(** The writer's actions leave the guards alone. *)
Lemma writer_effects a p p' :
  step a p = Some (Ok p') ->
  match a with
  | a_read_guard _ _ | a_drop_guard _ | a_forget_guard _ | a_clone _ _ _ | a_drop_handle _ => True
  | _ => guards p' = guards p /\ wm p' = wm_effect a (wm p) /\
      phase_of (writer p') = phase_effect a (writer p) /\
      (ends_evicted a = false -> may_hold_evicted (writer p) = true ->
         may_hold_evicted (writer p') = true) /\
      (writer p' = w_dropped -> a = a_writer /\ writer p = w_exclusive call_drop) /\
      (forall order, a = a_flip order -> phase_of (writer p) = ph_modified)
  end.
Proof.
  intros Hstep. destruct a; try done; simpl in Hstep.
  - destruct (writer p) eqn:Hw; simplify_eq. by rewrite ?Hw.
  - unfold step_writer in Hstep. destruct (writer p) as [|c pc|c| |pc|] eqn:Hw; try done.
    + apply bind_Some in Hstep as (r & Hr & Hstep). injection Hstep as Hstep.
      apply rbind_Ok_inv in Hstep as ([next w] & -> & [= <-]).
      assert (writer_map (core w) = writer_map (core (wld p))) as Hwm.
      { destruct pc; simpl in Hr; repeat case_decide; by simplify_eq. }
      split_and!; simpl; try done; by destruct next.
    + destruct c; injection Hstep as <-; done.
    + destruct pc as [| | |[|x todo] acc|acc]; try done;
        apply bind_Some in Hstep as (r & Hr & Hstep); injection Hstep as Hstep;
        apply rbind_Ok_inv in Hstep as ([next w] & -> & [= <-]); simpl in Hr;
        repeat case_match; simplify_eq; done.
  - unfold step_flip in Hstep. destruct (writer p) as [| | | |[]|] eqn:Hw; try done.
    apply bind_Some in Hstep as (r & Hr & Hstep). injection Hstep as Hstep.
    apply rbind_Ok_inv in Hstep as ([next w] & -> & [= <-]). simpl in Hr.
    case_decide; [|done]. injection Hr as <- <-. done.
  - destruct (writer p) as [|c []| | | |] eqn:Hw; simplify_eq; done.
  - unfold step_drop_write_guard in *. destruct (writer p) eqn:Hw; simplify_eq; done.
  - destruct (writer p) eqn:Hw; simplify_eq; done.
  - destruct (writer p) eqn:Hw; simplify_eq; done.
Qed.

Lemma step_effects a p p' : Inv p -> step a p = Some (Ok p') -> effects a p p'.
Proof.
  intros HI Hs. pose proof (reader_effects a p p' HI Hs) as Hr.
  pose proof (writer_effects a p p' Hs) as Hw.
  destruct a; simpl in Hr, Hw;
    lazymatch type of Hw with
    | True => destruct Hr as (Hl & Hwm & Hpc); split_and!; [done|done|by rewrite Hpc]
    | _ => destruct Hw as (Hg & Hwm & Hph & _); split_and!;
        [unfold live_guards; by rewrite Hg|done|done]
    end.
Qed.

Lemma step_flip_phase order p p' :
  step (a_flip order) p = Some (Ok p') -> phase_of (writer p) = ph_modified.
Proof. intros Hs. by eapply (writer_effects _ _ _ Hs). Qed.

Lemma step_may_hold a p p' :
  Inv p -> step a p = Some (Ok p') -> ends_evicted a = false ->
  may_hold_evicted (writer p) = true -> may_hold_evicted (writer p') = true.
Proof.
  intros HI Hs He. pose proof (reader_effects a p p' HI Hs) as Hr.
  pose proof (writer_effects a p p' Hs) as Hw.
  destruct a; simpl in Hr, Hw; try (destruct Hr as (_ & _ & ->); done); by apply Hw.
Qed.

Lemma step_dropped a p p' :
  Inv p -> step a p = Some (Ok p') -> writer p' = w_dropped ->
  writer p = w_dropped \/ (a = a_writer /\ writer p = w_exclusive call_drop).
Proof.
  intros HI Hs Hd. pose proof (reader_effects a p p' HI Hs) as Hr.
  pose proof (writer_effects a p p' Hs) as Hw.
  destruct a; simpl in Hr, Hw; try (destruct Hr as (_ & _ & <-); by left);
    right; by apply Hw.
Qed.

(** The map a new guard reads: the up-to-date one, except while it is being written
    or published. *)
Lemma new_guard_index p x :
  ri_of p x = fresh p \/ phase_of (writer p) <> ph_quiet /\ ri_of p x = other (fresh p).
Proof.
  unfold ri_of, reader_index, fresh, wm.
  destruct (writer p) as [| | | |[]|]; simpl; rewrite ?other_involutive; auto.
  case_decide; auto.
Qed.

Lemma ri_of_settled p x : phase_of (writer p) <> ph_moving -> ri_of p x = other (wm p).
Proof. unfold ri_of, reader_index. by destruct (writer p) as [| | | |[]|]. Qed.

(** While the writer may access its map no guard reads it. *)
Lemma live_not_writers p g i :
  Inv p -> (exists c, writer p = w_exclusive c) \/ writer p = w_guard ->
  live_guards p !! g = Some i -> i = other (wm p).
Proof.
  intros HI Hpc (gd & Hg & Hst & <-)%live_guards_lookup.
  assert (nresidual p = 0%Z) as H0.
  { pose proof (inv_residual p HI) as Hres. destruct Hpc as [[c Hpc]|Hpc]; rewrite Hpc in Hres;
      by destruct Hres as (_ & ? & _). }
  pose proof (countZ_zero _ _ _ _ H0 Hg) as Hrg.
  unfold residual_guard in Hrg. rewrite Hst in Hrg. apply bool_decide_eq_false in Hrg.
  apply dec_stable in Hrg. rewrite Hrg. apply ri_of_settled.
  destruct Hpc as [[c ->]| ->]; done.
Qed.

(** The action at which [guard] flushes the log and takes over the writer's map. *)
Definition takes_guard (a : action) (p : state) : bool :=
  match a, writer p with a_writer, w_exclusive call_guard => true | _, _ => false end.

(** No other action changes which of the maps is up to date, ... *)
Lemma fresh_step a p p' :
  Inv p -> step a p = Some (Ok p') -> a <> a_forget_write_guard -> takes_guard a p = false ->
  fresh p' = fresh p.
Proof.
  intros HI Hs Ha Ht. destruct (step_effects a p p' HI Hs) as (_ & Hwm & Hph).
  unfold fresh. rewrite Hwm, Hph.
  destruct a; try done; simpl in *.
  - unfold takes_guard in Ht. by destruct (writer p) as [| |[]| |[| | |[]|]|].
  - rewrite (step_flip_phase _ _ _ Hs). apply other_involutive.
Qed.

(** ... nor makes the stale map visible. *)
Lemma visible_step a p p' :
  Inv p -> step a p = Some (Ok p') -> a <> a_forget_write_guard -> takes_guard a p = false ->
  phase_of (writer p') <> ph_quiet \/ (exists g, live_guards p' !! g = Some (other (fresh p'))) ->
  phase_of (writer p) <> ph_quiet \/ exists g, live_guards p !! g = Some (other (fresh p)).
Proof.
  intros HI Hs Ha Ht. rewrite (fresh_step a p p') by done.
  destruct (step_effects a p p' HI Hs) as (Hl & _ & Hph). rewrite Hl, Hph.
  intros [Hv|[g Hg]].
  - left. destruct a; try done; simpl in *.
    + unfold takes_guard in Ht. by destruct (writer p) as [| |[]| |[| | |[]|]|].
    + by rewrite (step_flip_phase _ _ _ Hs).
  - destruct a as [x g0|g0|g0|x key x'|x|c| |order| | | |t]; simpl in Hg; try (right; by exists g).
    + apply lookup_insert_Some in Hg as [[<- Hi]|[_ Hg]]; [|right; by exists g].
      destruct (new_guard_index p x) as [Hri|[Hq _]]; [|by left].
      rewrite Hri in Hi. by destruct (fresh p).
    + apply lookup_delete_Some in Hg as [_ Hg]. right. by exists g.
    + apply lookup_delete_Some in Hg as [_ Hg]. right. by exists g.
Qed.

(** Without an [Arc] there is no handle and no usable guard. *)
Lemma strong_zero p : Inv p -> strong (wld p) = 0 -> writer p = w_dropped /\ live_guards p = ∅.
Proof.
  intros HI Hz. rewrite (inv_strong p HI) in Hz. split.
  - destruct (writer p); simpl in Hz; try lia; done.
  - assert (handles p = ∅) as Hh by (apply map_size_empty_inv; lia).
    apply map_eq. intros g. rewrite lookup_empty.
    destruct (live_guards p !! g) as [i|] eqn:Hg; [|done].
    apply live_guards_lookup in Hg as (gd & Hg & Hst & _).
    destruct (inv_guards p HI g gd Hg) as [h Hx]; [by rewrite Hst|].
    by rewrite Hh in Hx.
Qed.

_EXERCISE_
Please return every line from the first one in the records above down to the line containing "a_drop_handle _ => True", including both, exactly as written and nothing more.

_EXERCISE RESPONSE_
(** The writer's actions leave the guards alone. *)
Lemma writer_effects a p p' :
  step a p = Some (Ok p') ->
  match a with
  | a_read_guard _ _ | a_drop_guard _ | a_forget_guard _ | a_clone _ _ _ | a_drop_handle _ => True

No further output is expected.